▶ [What the exercise asks]:
The expected output is each line below containing "string", copied in full.

(Stored data)
________________

Definition emitFieldCopyImpl (f : Field) : Copy :=
  match f_map f with
  | Some (_, v) =>
      CopyMap (match ty_message v with
               | Some t => if isWellKnownType t then ElemShallow else ElemRecurse t
               | None => if is_bytes v then ElemBytes else ElemShallow
               end)
  | None =>
      if f_repeated f then
        match ty_message (f_type f) with
        | Some t => CopyMessages (unless_wkt t)
        | None => if is_bytes (f_type f) then CopyBytesList else CopyScalars
        end
      else
        match ty_message (f_type f) with
        | Some t => CopyMessage (unless_wkt t)
        | None => if is_bytes (f_type f) then CopyBytes else CopyScalar
        end
  end.

Definition emitViewField (af : accessField) : Stmt :=
  let guard := if af_isSubject af then None else levelConstName (af_classification af) in
  SCopy guard (GoName (af_field af)) (emitFieldCopyImpl (af_field af)).

Definition emitVariant (f : Field) : string * VariantCopy :=
  (GoName f,
   match ty_message (f_type f) with
   | Some t => VariantMessage t
   | None => if is_bytes (f_type f) then VariantBytes else VariantScalar
   end).

Definition emitOneofView (oo : Oneof) : list (string * VariantCopy) := emitVariant <$> o_Fields oo.

Definition real_oneofs (m : Message) : list Oneof := List.filter (fun oo => negb (IsSynthetic oo)) (Oneofs m).

Definition emitViewMethod (m : Message) : list Stmt :=
  (emitViewField <$> extractAccessFields m) ++
  ((fun oo => SSwitch (strictestOneofLevel oo) (o_GoName oo) (emitOneofView oo)) <$> real_oneofs m).

(** *** Clone *)
Definition emitCloneField (af : accessField) : Stmt :=
  let f := af_field af in
  SCopy None (GoName f)
    match f_map f with
    | Some (_, v) =>
        CopyMap (match ty_message v with
                 | Some t => ElemRecurse t
                 | None => if is_bytes v then ElemBytes else ElemShallow
                 end)
    | None =>
        if f_repeated f then
          match ty_message (f_type f) with
          | Some t => CopyMessages (unless_wkt t)
          | None => if is_bytes (f_type f) then CopyBytesList else CopyScalars
          end
        else
          match ty_message (f_type f) with
          | Some t => CopyMessage (unless_wkt t)
          | None => if is_bytes (f_type f) then CopyBytes else CopyScalar
          end
    end.

Definition emitOneofClone (oo : Oneof) : list (string * VariantCopy) := emitVariant <$> o_Fields oo.

Definition emitCloneMethod (m : Message) : list Stmt :=
  (emitCloneField <$> extractAccessFields m) ++
  ((fun oo => SSwitch None (o_GoName oo) (emitOneofClone oo)) <$> real_oneofs m).

(** The message types whose method a statement calls. *)
Definition targets (s : Stmt) : list MsgName :=
  match s with
  | SCopy _ _ (CopyMap (ElemRecurse t)) | SCopy _ _ (CopyMessages (Some t))
  | SCopy _ _ (CopyMessage (Some t)) => [t]
  | SCopy _ _ _ => []
  | SSwitch _ _ cases => omap (fun c => match snd c with VariantMessage t => Some t | _ => None end) cases
  end.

________________

▶ [Written solution]:
Definition emitVariant (f : Field) : string * VariantCopy :=
Definition emitOneofView (oo : Oneof) : list (string * VariantCopy) := emitVariant <$> o_Fields oo.
Definition emitOneofClone (oo : Oneof) : list (string * VariantCopy) := emitVariant <$> o_Fields oo.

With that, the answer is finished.